La volonté de puissance chez Nietzsche


Dans la pensée nietzschéenne, le sens de la vie, la condition nécessaire à la persistance de l’être, se rapporte à ce qu’il appelle la Volonté de puissance. Il s’agit d’une sorte de personnification d’une volonté narcissique, une volonté qui se veut elle-même, qui veut intensifier la vie de celui qui la possède.


Cette volonté de puissance nécessite une grande maîtrise de soi (que Nietzsche appelle le Grand style), une maîtrise de ses passions car celles-ci mènent à l’anéantissement de la volonté de puissance, et par suite à l’échec de la quête d’idéal sotériologique. Elle permettrait l’accès à une forme d’ataraxie en se délivrant des passions tristes, grande source de déchirement de l’âme et véritable ciguë du héros romantique.


Intervient alors le Grand style, proposé par Nietzsche comme une solution aux dissensions des passions. Une solution à l’opposition entre forces actives (instincts, valeurs et imaginaires imposés ipso facto) et forces réactives (rationalisme ; forces qui s’opposent à l’erreur et au mensonge). Il s’agit d’une réconciliation de ces forces, d’un équilibrage des émotions dans lequel la volonté de puissance intervient pour calmer ce déchirement et s’augmenter elle-même. On retrouve là l’idée de départ, d’une volonté qui veut sa propre volonté.

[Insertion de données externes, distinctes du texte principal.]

(** C35. On a serial line whose transmitter is never busy for [fuel] polls in a
    row, writing a text returns, and the port set up by [init] (divisor 3, 8
    data bits, interrupts off) sends exactly the bytes of the text with a
    carriage return before each line feed. *)
Theorem serial_transmits port status fuel polls s u :
  (∀ n, ∃ k, (k < fuel)%nat ∧ SerialPort.is_transmit_empty (status (n + k)%nat) = true) →
  ∃ ws polls', SerialPort.write_str fuel port status polls s = Ret (ws, polls') ∧
    let u' := SerialPort.uart_run port (SerialPort.init port ++ ws) u in
    SerialPort.sent u' = SerialPort.sent u ++ crlf s ∧
    SerialPort.divisor_low u' + 256 * SerialPort.divisor_high u' = 3 ∧
    Z.land (SerialPort.line_control u') 0x1F = 3 ∧
    (SerialPort.dlab u = false → SerialPort.irq_enable u' = 0).
Proof.
  intros Hr. destruct (write_str_sends port status fuel Hr s polls) as [polls' Hw].
  exists (SerialPort.outb port 0 <$> crlf s), polls'. split; [done|].
  unfold SerialPort.uart_run. rewrite foldl_app.
  assert (foldl (λ u w, SerialPort.uart_write port w u) u (SerialPort.init port) =
    SerialPort.mkUart false 3 0 3 (if SerialPort.dlab u then SerialPort.irq_enable u else 0) (SerialPort.sent u)) as ->.
  { unfold SerialPort.init. cbn [foldl]. rewrite !(uart_write_offset port). destruct u as [[] ? ? ? ? ?]; vm_compute; reflexivity. }
  pose proof (uart_sends port (crlf s)
    (SerialPort.mkUart false 3 0 3 (if SerialPort.dlab u then SerialPort.irq_enable u else 0) (SerialPort.sent u)) eq_refl) as Hu.
  unfold SerialPort.uart_run in Hu. rewrite Hu. cbn [SerialPort.sent SerialPort.divisor_low SerialPort.divisor_high SerialPort.line_control SerialPort.irq_enable].
  split_and!; [done|done|done|by intros ->].
Qed.

Lemma serial_transmits_witness :
  ∃ ws polls, SerialPort.write_str 2 0x3F8 (λ n, if Nat.even n then 0 else 0x20) 0 [72; 10] = Ret (ws, polls) ∧
    SerialPort.sent (SerialPort.uart_run 0x3F8 (SerialPort.init 0x3F8 ++ ws)
      (SerialPort.mkUart true 0 0 0 0 [])) = [72; 13; 10].
Proof.
  destruct (serial_transmits 0x3F8 (λ n, if Nat.even n then 0 else 0x20) 2 0 [72; 10]
    (SerialPort.mkUart true 0 0 0 0 [])) as (ws & polls & H & Hs & _).
  - intros n. destruct (Nat.even n) eqn:E.
    + exists 1%nat. split; [lia|]. rewrite Nat.add_1_r, Nat.even_succ, <- Nat.negb_even, E. reflexivity.
    + exists 0%nat. split; [lia|]. rewrite Nat.add_0_r, E. reflexivity.
  - exists ws, polls. split; [exact H|exact Hs].
Defined.
(** What [record] leaves: the last entries, the command at the end. *)
Lemma record_spec command h :
  history_wf h →
  ∃ h', record command h = Ret h' ∧ history_wf h' ∧ index h' = None ∧
    (command ≠ "" → last (entries h') = Some command) ∧
    (command = "" → entries h' = entries h).
Proof.
  intros Hwf. unfold record. case_decide as Hc.
  { eexists. split; [done|]. split; [by apply reset_wf|]. done. }
  destruct Hwf as [Hn Hne Hch _].
  set (should := match last (entries h) with Some l => negb (String.eqb l command) | None => true end).
  destruct should eqn:Hs.
  - set (kept := if MAX_HISTORY_ENTRIES <=? length (entries h) then delete 0 (entries h) else entries h).
    assert ((if MAX_HISTORY_ENTRIES <=? length (entries h) then vec_remove (entries h) 0 else Ret (entries h))
            = Ret kept) as ->.
    { unfold kept. destruct (Nat.leb_spec MAX_HISTORY_ENTRIES (length (entries h))); [|done].
      apply vec_remove_lt. unfold MAX_HISTORY_ENTRIES in *. lia. }
    cbn [mbind outcome_bind]. eexists. split; [done|].
    assert (Hk : ∃ k, kept = drop k (entries h)).
    { unfold kept. destruct (MAX_HISTORY_ENTRIES <=? length (entries h)); [exists 1|by exists 0]. by destruct (entries h). }
    split_and!; [split|done| |done]; cbn [reset_navigation entries index].
    + rewrite length_app. cbn. unfold kept.
      destruct (Nat.leb_spec MAX_HISTORY_ENTRIES (length (entries h))); [|lia].
      rewrite length_delete by (apply lookup_lt_is_Some; unfold MAX_HISTORY_ENTRIES in *; lia).
      unfold MAX_HISTORY_ENTRIES in *. lia.
    + apply Forall_app. split; [|by constructor]. destruct Hk as [k ->]. by apply Forall_drop.
    + intros i a b Ha Hb Hab. destruct Hk as [k Hk]. rewrite Hk in *.
      apply lookup_app_Some in Hb as [Hb|[Hb1 Hb2]].
      * rewrite lookup_app_l in Ha by (apply lookup_lt_Some in Hb; lia). rewrite lookup_drop in Ha, Hb.
        eapply Hch; [exact Ha| |exact Hab]. by replace (S (k + i)) with (k + S i) by lia.
      * apply list_lookup_singleton_Some in Hb2 as [Hi <-].
        rewrite lookup_app_l in Ha by lia. subst a.
        assert (last (entries h) = Some command) as Hlast.
        { rewrite last_lookup. rewrite lookup_drop in Ha. rewrite length_drop in *. rewrite <- Ha. f_equal.
          apply lookup_lt_Some in Ha. lia. }
        unfold should in Hs. rewrite Hlast, String.eqb_refl in Hs. done.
    + done.
    + intros _. apply last_snoc.
  - cbn [mbind outcome_bind]. eexists. split; [done|]. split_and!; [by split|done| |done].
    intros _. unfold should in Hs. cbn. destruct (last (entries h)) as [l|]; [|done].
    apply negb_false_iff, String.eqb_eq in Hs. by subst.
Qed.
(* ===== verification/Vga.v ===== *)
(** * The text screen: [src/vga_buffer.rs]

    [Writer] over the 25 by 80 character buffer.  The contract is a terminal
    that only remembers lines: rows already completed and the row being written.
    Texts are lists of bytes, as [write_string] sees them. *)

From S2P Require Import Prelude Machine Devices.
Local Open Scope nat_scope.

Inductive Color :=
| Black | Blue | Green | Cyan | Red | Magenta | Brown | LightGray
| DarkGray | LightBlue | LightGreen | LightCyan | LightRed | Pink | Yellow | White.

(** [color as u8]. *)
Definition color_u8 (c : Color) : Z :=
  match c with
  | Black => 0 | Blue => 1 | Green => 2 | Cyan => 3 | Red => 4 | Magenta => 5 | Brown => 6
  | LightGray => 7 | DarkGray => 8 | LightBlue => 9 | LightGreen => 10 | LightCyan => 11
  | LightRed => 12 | Pink => 13 | Yellow => 14 | White => 15
  end.

Definition ColorCode_new (foreground background : Color) : Z :=
  Z.lor (Z.shiftl (color_u8 background) 4) (color_u8 foreground).

Record ScreenChar := mkChar { ascii_character : Z; char_color : Z }.

Definition BUFFER_HEIGHT : nat := 25.
Definition BUFFER_WIDTH : nat := 80.

Abbreviation Buffer := (list (list ScreenChar)).

Record Writer := mkWriter {
  column_position : nat;
  color_code : Z;
  buffer : Buffer;
}.

Definition set_column (c : nat) (w : Writer) : Writer := mkWriter c (color_code w) (buffer w).
Definition set_buffer (b : Buffer) (w : Writer) : Writer := mkWriter (column_position w) (color_code w) b.

(** [self.buffer.chars[row][col].read()] and [.write(c)]: both indices are checked. *)
Definition read_cell (b : Buffer) (row col : nat) : outcome ScreenChar :=
  r ← vec_index b row; vec_index r col.
Definition write_cell (row col : nat) (c : ScreenChar) (b : Buffer) : outcome Buffer :=
  r ← vec_index b row; r ← vec_set r col c; vec_set b row r.

(** [for x in l { b = f(x, b)? }] on outcomes. *)
Definition for_each {A} (l : list A) (f : A → Buffer → outcome Buffer) (b : Buffer) : outcome Buffer :=
  foldl (λ m x, b ← m; f x b) (Ret b) l.

Definition clear_row (row : nat) (w : Writer) : outcome Writer :=
  let blank := mkChar 32 (color_code w) in
  b ← for_each (seq 0 BUFFER_WIDTH) (λ col, write_cell row col blank) (buffer w);
  Ret (set_buffer b w).

Definition new_line (w : Writer) : outcome Writer :=
  b ← for_each (seq 1 (BUFFER_HEIGHT - 1)) (λ row,
        for_each (seq 0 BUFFER_WIDTH) (λ col b,
          character ← read_cell b row col; write_cell (row - 1) col character b)) (buffer w);
  w ← clear_row (BUFFER_HEIGHT - 1) (set_buffer b w);
  Ret (set_column 0 w).

Definition write_byte (byte : Z) (w : Writer) : outcome Writer :=
  if (byte =? 10)%Z then new_line w else
  w ← (if BUFFER_WIDTH <=? column_position w then new_line w else Ret w);
  let row := BUFFER_HEIGHT - 1 in
  let col := column_position w in
  b ← write_cell row col (mkChar byte (color_code w)) (buffer w);
  Ret (set_column (col + 1) (set_buffer b w)).

Definition backspace (w : Writer) : outcome Writer :=
  if 0 <? column_position w then
    let w := set_column (column_position w - 1) w in
    let row := BUFFER_HEIGHT - 1 in
    let col := column_position w in
    b ← write_cell row col (mkChar 32 (color_code w)) (buffer w);
    Ret (set_buffer b w)
  else Ret w.

(** One byte of [write_string]. *)
Definition write_text_byte (byte : Z) (w : Writer) : outcome Writer :=
  if (byte =? 8)%Z then backspace w
  else if ((0x20 <=? byte) && (byte <=? 0x7E) || (byte =? 10))%Z then write_byte byte w
  else write_byte 0xFE w.

Definition update_cursor (w : Writer) : list port_write :=
  let pos := Z.of_nat ((BUFFER_HEIGHT - 1) * BUFFER_WIDTH + column_position w) in
  let pos_u16 := as_u16 pos in
  [mkOut 0x3D4 0x0E; mkOut 0x3D5 (as_u8 (Z.shiftr pos_u16 8));
   mkOut 0x3D4 0x0F; mkOut 0x3D5 (as_u8 (Z.land pos_u16 0xFF))].

Definition write_string (s : list Z) (w : Writer) : outcome (Writer * list port_write) :=
  w ← foldl (λ m byte, w ← m; write_text_byte byte w) (Ret w) s;
  Ret (w, update_cursor w).

Definition clear_screen (w : Writer) : outcome (Writer * list port_write) :=
  w ← foldl (λ m row, w ← m; clear_row row w) (Ret w) (seq 0 BUFFER_HEIGHT);
  let w := set_column 0 w in
  Ret (w, update_cursor w).

(** The [WRITER] static over the memory at 0xb8000. *)
Definition WRITER (b : Buffer) : Writer := mkWriter 0 (ColorCode_new LightGreen Black) b.

(** ** The contract: a terminal of lines *)

Record Terminal := mkTerminal {
  done : list (list Z);
  line : list Z;
}.

Definition term_newline (t : Terminal) : Terminal := mkTerminal (done t ++ [line t]) [].

Definition term_byte (byte : Z) (t : Terminal) : Terminal :=
  if (byte =? 8)%Z then mkTerminal (done t) (take (length (line t) - 1) (line t))
  else if (byte =? 10)%Z then term_newline t
  else
    let t := if BUFFER_WIDTH <=? length (line t) then term_newline t else t in
    let shown := if ((0x20 <=? byte) && (byte <=? 0x7E))%Z then byte else 0xFE%Z in
    mkTerminal (done t) (line t ++ [shown]).

Definition term_text (s : list Z) (t : Terminal) : Terminal := foldl (λ t b, term_byte b t) t s.

(** A line as a row of the screen, blank to the right. *)
Definition row_of (color : Z) (l : list Z) : list ScreenChar :=
  ((λ b, mkChar b color) <$> l) ++ replicate (BUFFER_WIDTH - length l) (mkChar 32 color).

(** The screen shows the last 24 completed lines, under blank rows if there are
    fewer, and the current line at the bottom. *)
Definition screen_of (color : Z) (t : Terminal) : Buffer :=
  let rows := replicate 24 (row_of color []) ++ (row_of color <$> done t) in
  drop (length (done t)) rows ++ [row_of color (line t)].

Definition shows (w : Writer) (t : Terminal) : Prop :=
  buffer w = screen_of (color_code w) t ∧ column_position w = length (line t) ∧
  length (line t) ≤ BUFFER_WIDTH ∧ Forall (λ l, length l ≤ BUFFER_WIDTH) (done t).

(** A buffer of the right size. *)
Definition sized (b : Buffer) : Prop := length b = BUFFER_HEIGHT ∧ Forall (λ r, length r = BUFFER_WIDTH) b.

Y aurait-il donc un Éternel retour de la volonté de puissance ?


La volonté de puissance peut donc, d’une certaine manière, être vue comme une ode nostalgique à la neutralité maîtrisée du classicisme ; comme une supplication paradoxalement romantique du philosophe au marteau, tragiquement né à l’époque de l’exaltation lyrique. Nietzsche érige d’ailleurs les classicismes français et grec comme des idéaux de Grand style, se caractérisant par exemple par la sérénité et la force cohabitant dans l’expression des statues de l’époque, en parfait équilibre.